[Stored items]
|---|
(** What a visit started in [s] with outcome [o] adds to the log: only
    harmless events when it succeeds; when it fails, harmless events and
    then one fatal event, the last, whose error is the one returned. *)
Definition trace_post np s (o : option (error V E) * State V I) : Prop :=
  ∃ t, log o.2 = log s ++ t ∧
    match o.1 with
    | None => Forall (harmless np) t
    | Some err =>
        ∃ t' ev,
          t = t' ++ [ev] ∧ Forall (harmless np) t' ∧ fatal np ev err
    end.

(** The identifiers of [U] that no visit has opened yet. *)
Definition unvisited (U : gset I) s : gset I :=
  filter (λ i, traversalState s !!! i = stateNew) U.

Definition isEnter (ev : Event V) : bool :=
  match ev with Enter _ _ _ => true | _ => false end.

(** The number of visits a log records: the calls of [dfsVisit]. *)
Definition entries (l : list (Event V)) : nat :=
  length (List.filter isEnter l).

(** What [k] visits over vertices with at most [B] children each may
    cost: they open identifiers of [U] only, and the visits logged are paid
    by [k] and by [B] for each identifier opened. *)
Definition budget np roots (U : gset I) (k : nat) s s' : Prop :=
  unvisited U s' ⊆ unvisited U s ∧
  ∀ B : nat,
    (∀ v, reachable np roots v → ChildCount np v ≤ Z.of_nat B) →
    (entries (log s') + B * size (unvisited U s')
     ≤ entries (log s) + k + B * size (unvisited U s))%nat.

(** The identifiers that a log shows going from [stateNew] to
    [stateOpen]: those of the visits entered on a new identifier. *)
Definition opening np (ev : Event V) : option I :=
  match ev with
  | Enter v stateNew _ => Some (ID np v)
  | _ => None
  end.

Definition opened np (l : list (Event V)) : list I := omap (opening np) l.

(** No identifier was opened twice, and none that was opened is new. *)
Definition openedOnce np s : Prop :=
  NoDup (opened np (log s)) ∧
  ∀ i, i ∈ opened np (log s) → traversalState s !!! i ≠ stateNew.

(** A path the sort may hold: a chain of vertices it can come to. *)
Definition pathOK np roots (path : list V) : Prop :=
  chain np path ∧ ∀ v, v ∈ path → reachable np roots v.

(** The invariant of the traversal between two visits, [path] being the
    path of the visit under way: the open identifiers are those of the
    path, the closed ones those of the result, no identifier is twice in
    the result, every child of a vertex of the result has its identifier
    earlier in the result, and the result holds reachable vertices only. *)
Record Inv np roots s (path : list V) : Prop := {
  inv_open : ∀ i,
    traversalState s !!! i = stateOpen ↔ i ∈ ID np <$> path;
  inv_closed : ∀ i,
    traversalState s !!! i = stateClosed ↔ i ∈ ID np <$> sorted s;
  inv_nodup : NoDup (ID np <$> sorted s);
  inv_order : ∀ l1 v l2 c,
    sorted s = l1 ++ v :: l2 → edge np v c → ID np c ∈ ID np <$> l1;
  inv_reach : ∀ v, v ∈ sorted s → reachable np roots v;
}.

(** The errors a visit entered with the path [full] (its own vertex
    last) may return: a [CycleError] whose path extends [full], is a chain
    of reachable vertices and ends on a vertex whose identifier is already
    on it; or the error of a child lookup of a reachable vertex. *)
Definition errPost np roots (full : list V) (err : error V E) : Prop :=
  (∃ pre node,
      err = CycleError (pre ++ [node]) ∧
      full `prefix_of` pre ++ [node] ∧
      pathOK np roots (pre ++ [node]) ∧
      ID np node ∈ ID np <$> pre)
  ∨ (∃ v i,
      reachable np roots v ∧ 0 ≤ i < ChildCount np v ∧
      Child np v i = inr err).

(** What a visit of [node] entered in [s] with [path] establishes. *)
Definition visitPost np roots s (path : list V) (node : V)
    (o : option (error V E) * State V I) : Prop :=
  match o.1 with
  | None =>
      Inv np roots o.2 path ∧
      traversalState o.2 !!! ID np node = stateClosed ∧
      sorted s `prefix_of` sorted o.2
  | Some err => errPost np roots (path ++ [node]) err
  end.
(** * PathTrie: a trie over segmented string keys (package trie)

    A shallow embedding of the Go type [PathTrie[T]] and of its methods
    [Get], [Put], [Walk], [WalkPath], [Merge] and
    [RecursiveDirectChildren], and of [Delete], which the interface
    [Trier] declares, after the specification; followed by the
    properties the specification states about them.

    Conventions of the embedding.
    - A Go [string] is a byte sequence: [string] (a list of [ascii]).
    - [Value *T] is [option T]: [None] is the nil pointer.
    - [Children map[string]*PathTrie[T]] is a [gmap string (PathTrie T)].
      A nil map and an empty map both are [∅]: the methods only read a
      nil map, and [Put] allocates it before the first write.
    - The nodes form a tree (every node has one parent), so a method that
      updates a node in place is a function returning the updated tree.
    - Every node of one trie carries the segmenter of its root
      ([newPathTrie] copies it), so the segmenter is one parameter of the
      methods instead of a field of every node.
    - A run-time panic (nil dereference, slice out of range) is the
      result [Panic].
    - [range] over a map visits the keys in an order Go leaves open: the
      order is a parameter [range_keys]. *)

From Stdlib Require Import Ascii.
From stdpp Require Import gmap strings list fin_maps.

Set Warnings "-register-all,-clear-no-such-hyp".

(** ** Go results *)

(** The result of a Go expression that either yields a value or panics. *)
Inductive go (A : Type) : Type :=
  | Return (a : A)
  | Panic.
Arguments Return {A} a.
Arguments Panic {A}.

(** [len(key)], as a Go [int]. *)
Definition len (key : string) : Z := Z.of_nat (String.length key).

(** The slice expression [key[0:i]]: it panics unless [0 <= i <= len(key)]. *)
Definition slice_to (key : string) (i : Z) : go string :=
  if decide (0 ≤ i ≤ len key)%Z
  then Return (String.substring 0 (Z.to_nat i) key)
  else Panic.

(** The slice expression [key[i:]] for an index known to be in range. *)
Definition slice_from (key : string) (i : nat) : string :=
  String.substring i (String.length key - i) key.

(** ** The data model *)

(** [type PathTrie[T any] struct { segmenter; Value *T; Children map[string]*PathTrie[T] }] *)
Inductive PathTrie (T : Type) : Type :=
  Node { Value : option T; Children : gmap string (PathTrie T) }.
Arguments Node {T} Value Children.
Arguments Value {T} _.
Arguments Children {T} _.

(** [type StringSegmenter func(key string, start int) (segment string, nextIndex int)].
    The type is declared in another file of the package; its shape is
    the one every call [trie.segmenter(key, i)] has. *)
Definition StringSegmenter : Type := string → Z → string * Z.

(** Modelled from the spec: [WalkFunc[T]], the type of the callback of
    [Walk] and [WalkPath], is declared in another file of the package.
    The specification gives it as [callback(key, value) -> error]. A Go
    closure may keep state between calls: the walker threads a state of
    type [St], and returns [None] for a nil error. *)
Definition WalkFunc (T St Err : Type) : Type := string → T → St → St * option Err.

(** Modelled from the spec: [PathSegmenter], the default segmenter, is
    defined in another file of the package. The specification gives its
    contract (an empty segment when the key is exhausted, next index
    [-1] with the last segment); the comment on [PathTrie] gives its
    segments on ["/a/b/c"], namely ["/a"], ["/b"], ["/c"]: a segment
    starts at [start] and runs up to the next ['/'] after its first
    byte. The properties below are stated for any segmenter;
    [PathSegmenter] instantiates them. *)
Definition PathSegmenter : StringSegmenter := λ path start,
  if decide (len path = 0 ∨ start < 0 ∨ start > len path - 1)%Z then ("", (-1)%Z)
  else
    let from := Z.to_nat start in
    match String.index (S from) "/" path with
    | None => (slice_from path from, (-1)%Z)
    | Some next => (String.substring from (next - from) path, Z.of_nat next)
    end.
Arguments PathSegmenter path start%_Z.

Module Trie.

Section Model.
Context {T : Type}.
(** [*new(T)], the zero value of [T]. *)
Variable zero : T.
Variable segmenter : StringSegmenter.
(** The order in which one [range] loop visits the keys of a map. *)
Variable range_keys : gset string → list string.

(** [for k, a := range m { b = body(k, a, b) }]. The loop bodies below
    never remove a key they have not reached yet. *)
Definition range {A B : Type} (m : gmap string A) (body : string → A → B → B) (b : B) : B :=
  foldl (λ b k, match m !! k with Some a => body k a b | None => b end)
        b (range_keys (dom m)).

(** [NewPathTrie[T]()]: the empty root. *)
Definition NewPathTrie : PathTrie T := Node None ∅.

(** [trie.newPathTrie()]: a fresh node for [Put]. *)
Definition newPathTrie : PathTrie T := Node None ∅.

(** *** Get *)

(** The loop of [Get], entered at [node] with the segment [part] and the
    next index [i]. Each round descends one level, so the recursion is
    on the node; [below] holds the recursive call on every child, and
    looking [part] up in it is the lookup [node.Children[part]]
    followed by the next round on that child. *)
Fixpoint Get_loop (node : PathTrie T) (key part : string) (i : Z) : go T :=
  let below := Get_loop <$> Children node in
  if decide (part = "") then
    (* return *node.Value *)
    match Value node with Some v => Return v | None => Panic end
  else
    match below !! part with
    | None => Return zero
    | Some get_child =>
        let '(part', i') := segmenter key i in get_child key part' i'
    end.

Definition Get (trie : PathTrie T) (key : string) : go T :=
  let '(part, i) := segmenter key 0%Z in Get_loop trie key part i.

(** *** Put *)

(** The loop of [Put]. It runs as long as the segmenter yields non-empty
    segments, which the tree does not bound: [fuel] bounds the number
    of rounds, and [None] says the loop has not ended within it. *)
Fixpoint Put_loop (fuel : nat) (node : PathTrie T) (key part : string) (i : Z)
    (value : T) : option (PathTrie T) :=
  if decide (part = "") then
    (* node.Value = &value *)
    Some (Node (Some value) (Children node))
  else
    match fuel with
    | O => None
    | S fuel =>
        let child := default newPathTrie (Children node !! part) in
        let '(part', i') := segmenter key i in
        child' ← Put_loop fuel child key part' i' value;
        Some (Node (Value node) (<[part := child']> (Children node)))
    end.

(** [Put] has no result: it only updates the trie. *)
Definition Put (fuel : nat) (trie : PathTrie T) (key : string) (value : T)
    : option (PathTrie T) :=
  let '(part, i) := segmenter key 0%Z in Put_loop fuel trie key part i value.

(** *** Walk *)

Section Walks.
Context {St Err : Type}.
Variable walker : WalkFunc T St Err.

(** [trie.walk(key, walker)]: the state after the calls of the walker,
    and the error returned. *)
Fixpoint walk (trie : PathTrie T) (key : string) (s : St) : St * option Err :=
  let below := walk <$> Children trie in
  match
    match Value trie with
    | Some v => walker key v s
    | None => (s, None)
    end
  with
  | (s, Some err) => (s, Some err)
  | (s, None) =>
      range below
        (λ part walk_child r,
           match r with
           | (s, Some err) => (s, Some err) (* the loop has returned *)
           | (s, None) => walk_child (key +:+ part) s
           end)
        (s, None)
  end.

Definition Walk (trie : PathTrie T) (s : St) : St * option Err :=
  walk trie "" s.

(** The body of [if trie.Value != nil { ... walker(k, *trie.Value) ... }]
    in [WalkPath], where [k] is the key computed for the call. *)
Definition visit (k : go string) (value : option T) (s : St) : St * go (option Err) :=
  match value with
  | None => (s, Return None)
  | Some v =>
      match k with
      | Panic => (s, Panic)
      | Return k => let '(s, err) := walker k v s in (s, Return err)
      end
  end.

(** The loop of [WalkPath], entered with [trie] the node reached so
    far, the segment [part] and the next index [i]. *)
Fixpoint WalkPath_loop (trie : PathTrie T) (key part : string) (i : Z) (s : St)
    : St * go (option Err) :=
  let below := WalkPath_loop <$> Children trie in
  match Children trie !! part with
  | None => (s, Return None)
  | Some child =>
      match
        visit (if decide (i = -1)%Z then Return key else slice_to key i) (Value child) s
      with
      | (s, Return None) =>
          if decide (i = -1)%Z then (s, Return None)
          else
            let '(part', i') := segmenter key i in
            match below !! part with
            | Some walk_child => walk_child key part' i' s
            | None => (s, Return None)
            end
      | r => r
      end
  end.

Definition WalkPath (trie : PathTrie T) (key : string) (s : St) : St * go (option Err) :=
  match visit (Return "") (Value trie) s with
  | (s, Return None) =>
      let '(part, i) := segmenter key 0%Z in WalkPath_loop trie key part i s
  | r => r
  end.
End Walks.

(** *** Merge *)

(** [Merge] writes to [trie.Children] while it ranges over it. Go then
    yields, for a key, the entry stored under it when the key is
    reached, and may or may not yield the entries added on the way.
    The entries added are children of a node already merged: all hold a
    value and are merged themselves, so a round on one of them changes
    nothing. The loop is thus a fold over the keys the map had at the
    start, where a round on a key whose entry an earlier round has
    overwritten does nothing. The state of the loop is the map
    [trie.Children] and the set of keys written by the splices so far.
    (That the children of a merged node hold a value, and that [Merge]
    leaves such nodes as they are, is proved below: [Merge_settles],
    [Merge_settled].) *)

(** [for cPart, cChild := range child.Children { trie.Children[part+cPart] = cChild }] *)
Definition splice (part : string) (grandchildren : gmap string (PathTrie T))
    (st : gmap string (PathTrie T) * gset string) : gmap string (PathTrie T) * gset string :=
  range grandchildren
    (λ cPart cChild '(children, written),
       (<[part +:+ cPart := cChild]> children, {[part +:+ cPart]} ∪ written))
    st.

(** One round of the loop of [Merge], on the key [part] whose entry
    [child] has been merged by [child.Merge()]. *)
Definition Merge_round (part : string) (child : PathTrie T)
    (st : gmap string (PathTrie T) * gset string) : gmap string (PathTrie T) * gset string :=
  if decide (part ∈ st.2) then st
  else
    match Value child with
    | Some _ => (<[part := child]> st.1, st.2)
    | None =>
        let '(children, written) := splice part (Children child) st in
        (delete part children, written)
    end.

Fixpoint Merge (trie : PathTrie T) : PathTrie T :=
  let merged := Merge <$> Children trie in
  Node (Value trie) (range merged Merge_round (Children trie, ∅)).1.

(** *** RecursiveDirectChildren *)

Fixpoint RecursiveDirectChildren (trie : PathTrie T) : gmap string (PathTrie T) :=
  let below := RecursiveDirectChildren <$> Children trie in
  range (Children trie)
    (λ part child children,
       match Value child with
       | Some _ => <[part := child]> children
       | None =>
           match below !! part with
           | Some nearest =>
               range nearest (λ cPart cChild children, <[part +:+ cPart := cChild]> children)
                 children
           | None => children
           end
       end)
    ∅.

(** *** Delete *)

(** A node with neither a value nor children. *)
Definition prunable (node : PathTrie T) : bool :=
  bool_decide (Value node = None ∧ dom (Children node) = ∅).
Theorem visit_tells : forall n, tells n.
Proof.
  assert (H : forall n,
             tells n
             /\ match n with
                | FunctionCall _ _ args _ | OperatorCall _ args _ =>
                    Forall tells args
                | _ => True
                end).
  { induction n as [uid p rptr Hrptr shape Hshape expr Hexpr
                   | source [Hsource _]
                   | fsf tm args Hargs ptms
                   | tm args Hargs ptms
                   | e [He _]
                   | kind f Hf
                   | children Hchildren].
    - split; [|exact I].
      intros ctx v Hv. cbn [seen].
      cbn [visit visit_Set]. unfold in_to_skip.
      pose proof Hv as (Ht & Hs & Hagg). rewrite Hs, Ht.
      destruct (existsb (Nat.eqb p) skip); [now rewrite orb_false_r|].
      destruct (Nat.eqb p tgt).
      { unfold record_sighting. cbn [sightings].
        now rewrite walk.mem_add, Hagg. }
      assert (Hr' : forall n, rptr = Some n -> tells n)
        by (intros n E; exact (proj1 (walk.all_Some _ _ Hrptr n E))).
      assert (Hs' : Forall tells shape).
      { apply walk.all_Forall in Hshape.
        eapply Forall_impl; [|exact Hshape]. intros a Ha; apply Ha. }
      set (head := container_visit visit shape (visit_optional visit rptr v)).
      assert (Hhead : at_home tgt skip ctx head) by (unfold head; at_homing).
      assert (Hmem : mem c (sightings head)
                     = mem c (sightings v)
                       || exists_opt (sn ctx) rptr || existsb (sn ctx) shape).
      { unfold head.
        rewrite (tells_container tgt skip c _ Hs' ctx) by at_homing.
        now rewrite (tells_optional tgt skip c _ Hr' ctx) by at_homing. }
      destruct Hexpr as [e [He Hea]|].
      + destruct e as [u' p' r' s' e' | src | fsf tm args ptms
                      | tm args ptms | ce | k fs | ch];
          first [ rewrite (tells_process_call tgt skip c _ _ _ _ Hea _ ctx)
                    by exact Hhead
                | rewrite (He ctx head Hhead) ];
          rewrite Hmem; btauto.
      + cbn [visit_Set]. fold head. rewrite Hmem. btauto.
    - split; [|exact I]. intros ctx v Hv. now apply Hsource.
    - apply walk.all_Forall in Hargs.
      assert (Ha : Forall tells args).
      { eapply Forall_impl; [|exact Hargs]. intros a Ha; apply Ha. }
      split; [|exact Ha]. intros ctx v Hv.
      now apply (tells_container tgt skip c).
    - apply walk.all_Forall in Hargs.
      assert (Ha : Forall tells args).
      { eapply Forall_impl; [|exact Hargs]. intros a Ha; apply Ha. }
      split; [|exact Ha]. intros ctx v Hv.
      now apply (tells_container tgt skip c).
    - split; [|exact I]. intros ctx v Hv. now apply He.
    - split; [|exact I]. intros ctx v Hv.
      destruct Hf as [b Hb i Hi s Hs r Hr w Hw o Ho off Hoff lim Hlim m Hm ot Hot].
      set (f := MkStmtFields b i s r w o off lim m ot) in *.
      assert (Hl : forall l,
                 list_all Base
                   (fun n => tells n
                             /\ match n with
                                | FunctionCall _ _ args _
                                | OperatorCall _ args _ => Forall tells args
                                | _ => True
                                end) l ->
                 Forall tells l).
      { intros l Hall. eapply Forall_impl; [|exact (walk.all_Forall _ _ Hall)].
        intros a Ha; apply Ha. }
      assert (Hopt : forall o,
                 option_all Base
                   (fun n => tells n
                             /\ match n with
                                | FunctionCall _ _ args _
                                | OperatorCall _ args _ => Forall tells args
                                | _ => True
                                end) o ->
                 forall n, o = Some n -> tells n).
      { intros o' Hall n E. exact (proj1 (walk.all_Some _ _ Hall n E)). }
      pose proof (Hl _ Hb) as Tb. pose proof (Hopt _ Hi) as Ti.
      pose proof (Hopt _ Hs) as Ts. pose proof (proj1 Hr) as Tr.
      cbn [visit visit_Stmt seen].
      cbn [sightings set_aggregate].
      set (ctx' := if resets_context kind f then None else ctx).
      set (v0 := if resets_context kind f then set_aggregate None v else v).
      assert (Hv0 : at_home tgt skip ctx' v0).
      { unfold v0, ctx'. destruct Hv as (A & B & C).
        destruct (resets_context kind f); repeat split; assumption. }
      assert (Hm0 : mem c (sightings v0) = mem c (sightings v))
        by (unfold v0; now destruct (resets_context kind f)).
      rewrite (tells_generic_visit_Stmt f Tb Ti Ts Tr (Hopt _ Hw) (Hl _ Ho)
                 (Hopt _ Hoff) (Hopt _ Hlim) (Hl _ Hot) ctx').
      2:{ destruct (is_MutatingStmt kind); at_homing. }
      rewrite (Tr ctx') by (destruct (is_MutatingStmt kind); at_homing).
      assert (Hsub : forall w, at_home tgt skip ctx' w ->
                mem c (sightings (if is_MutatingStmt kind
                                  then visit_optional visit s w else w))
                = mem c (sightings w)
                  || (is_MutatingStmt kind && exists_opt (sn ctx') s)).
      { intros x Hx. destruct (is_MutatingStmt kind).
        - now rewrite (tells_optional tgt skip c _ Ts ctx').
        - now rewrite orb_false_r. }
      rewrite Hsub by at_homing.
      rewrite (tells_optional tgt skip c _ Ti ctx') by at_homing.
      rewrite (tells_container tgt skip c _ Tb ctx') by at_homing.
      rewrite Hm0.
      cbn [bindings iterator_stmt subject result where_ orderby offset limit
           others f].
      btauto.
    - split; [|exact I]. intros ctx v Hv.
      apply (tells_container tgt skip c); [|exact Hv].
      apply walk.all_Forall in Hchildren.
      eapply Forall_impl; [|exact Hchildren]. intros a Ha; apply Ha. }
  intros n. apply H.
Qed.

End Reading.

Section Reached.
Variable tgt : PathId.
Variable skip : list PathId.

Local Abbreviation sn := (seen tgt skip).
Local Abbreviation occ := (occurs false tgt skip false).

(** What is seen is reached. *)
Lemma seen_reached c : forall n ctx, sn c ctx n = true -> occ n = true.
Proof.
  assert (Hl : forall l,
             Forall (fun n => forall ctx, sn c ctx n = true -> occ n = true) l ->
             forall ctx, existsb (sn c ctx) l = true -> existsb occ l = true).
  { induction 1 as [|x l Hx Hl IH]; intros ctx; cbn; [auto|].
    rewrite !orb_true_iff. intros [H|H]; eauto. }
  assert (Ho : forall o,
             (forall n, o = Some n ->
                        forall ctx, sn c ctx n = true -> occ n = true) ->
             forall ctx, exists_opt (sn c ctx) o = true ->
                         exists_opt occ o = true).
  { intros [n|] H ctx; cbn; [apply (H n eq_refl)|auto]. }
  assert (Hz : forall args,
             Forall (fun n => forall ctx, sn c ctx n = true -> occ n = true) args ->
             forall (g : qltypes.TypeModifier -> Context) ptms,
               exists_zip (fun arg tm => sn c (g tm) arg) args ptms = true ->
               exists_zip (fun arg (_ : qltypes.TypeModifier) => occ arg)
                          args ptms = true).
  { induction 1 as [|x l Hx Hl' IH]; intros g ptms; [auto|].
    destruct ptms as [|tm ptms]; [auto|].
    cbn. rewrite !orb_true_iff. intros [H|H]; eauto. }
  assert (H : forall n,
             (forall ctx, sn c ctx n = true -> occ n = true)
             /\ match n with
                | FunctionCall _ _ args _ | OperatorCall _ args _ =>
                    Forall (fun a => forall ctx, sn c ctx a = true -> occ a = true)
                           args
                | _ => True
                end).
  { induction n as [uid p rptr Hrptr shape Hshape expr Hexpr
                   | source [Hsource _]
                   | fsf tm args Hargs ptms
                   | tm args Hargs ptms
                   | e [He _]
                   | kind f Hf
                   | children Hchildren].
    - split; [|exact I]. intros ctx. cbn [seen occurs].
      destruct (existsb (Nat.eqb p) skip); [auto|].
      destruct (Nat.eqb p tgt); [auto|].
      rewrite !orb_true_iff. intros [[H|H]|H].
      + left. left. revert H. apply Ho.
        intros n E. exact (proj1 (walk.all_Some _ _ Hrptr n E)).
      + left. right. revert H. apply Hl.
        apply walk.all_Forall in Hshape.
        eapply Forall_impl; [|exact Hshape]. intros a Ha; apply Ha.
      + right. destruct Hexpr as [e [He Hea]|]; [|discriminate].
        destruct e; try (revert H; apply He).
        * cbn [orb andb]. revert H. apply (Hz _ Hea).
        * cbn [orb andb]. revert H. apply (Hz _ Hea).
    - split; [exact Hsource|exact I].
    - apply walk.all_Forall in Hargs.
      assert (Ha : Forall (fun a => forall ctx, sn c ctx a = true -> occ a = true)
                          args)
        by (eapply Forall_impl; [|exact Hargs]; intros a Ha; apply Ha).
      split; [intros ctx; now apply Hl|exact Ha].
    - apply walk.all_Forall in Hargs.
      assert (Ha : Forall (fun a => forall ctx, sn c ctx a = true -> occ a = true)
                          args)
        by (eapply Forall_impl; [|exact Hargs]; intros a Ha; apply Ha).
      split; [intros ctx; now apply Hl|exact Ha].
    - split; [exact He|exact I].
    - split; [|exact I]. intros ctx.
      destruct Hf as [b Hb i Hi s Hs r Hr w Hw o Ho' off Hoff lim Hlim m Hm ot Hot].
      cbn [seen occurs bindings iterator_stmt subject result where_ orderby
           offset limit others].
      set (ctx' := if resets_context kind _ then None else ctx).
      assert (Al : forall l,
                 list_all Base
                   (fun n => (forall ctx, sn c ctx n = true -> occ n = true)
                             /\ match n with
                                | FunctionCall _ _ args _
                                | OperatorCall _ args _ =>
                                    Forall (fun a => forall ctx,
                                              sn c ctx a = true -> occ a = true)
                                           args
                                | _ => True
                                end) l ->
                 existsb (sn c ctx') l = true -> existsb occ l = true).
      { intros l Hall. apply Hl.
        eapply Forall_impl; [|exact (walk.all_Forall _ _ Hall)].
        intros a Ha; apply Ha. }
      assert (Ao : forall o,
                 option_all Base
                   (fun n => (forall ctx, sn c ctx n = true -> occ n = true)
                             /\ match n with
                                | FunctionCall _ _ args _
                                | OperatorCall _ args _ =>
                                    Forall (fun a => forall ctx,
                                              sn c ctx a = true -> occ a = true)
                                           args
                                | _ => True
                                end) o ->
                 exists_opt (sn c ctx') o = true -> exists_opt occ o = true).
      { intros o' Hall. apply Ho. intros n E.
        exact (proj1 (walk.all_Some _ _ Hall n E)). }
      intros Hx. rewrite !orb_true_iff in Hx.
      destruct Hx as [[[[[[[[H|H]|H]|H]|H]|H]|H]|H]|H];
        first [ apply Al in H; [|assumption]
              | apply Ao in H; [|assumption]
              | apply (proj1 Hr) in H ];
        rewrite H; btauto.
    - split; [|exact I]. intros ctx. apply Hl.
      apply walk.all_Forall in Hchildren.
      eapply Forall_impl; [|exact Hchildren]. intros a Ha; apply Ha. }
  intros n. apply H.
Qed.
|---|
What needs to be done
Retype exactly the lines above, from the one with "- The nodes" through the one with "result [Panic].", inclusive.

Response area
    - The nodes form a tree (every node has one parent), so a method that
      updates a node in place is a function returning the updated tree.
    - Every node of one trie carries the segmenter of its root
      ([newPathTrie] copies it), so the segmenter is one parameter of the
      methods instead of a field of every node.
    - A run-time panic (nil dereference, slice out of range) is the
      result [Panic].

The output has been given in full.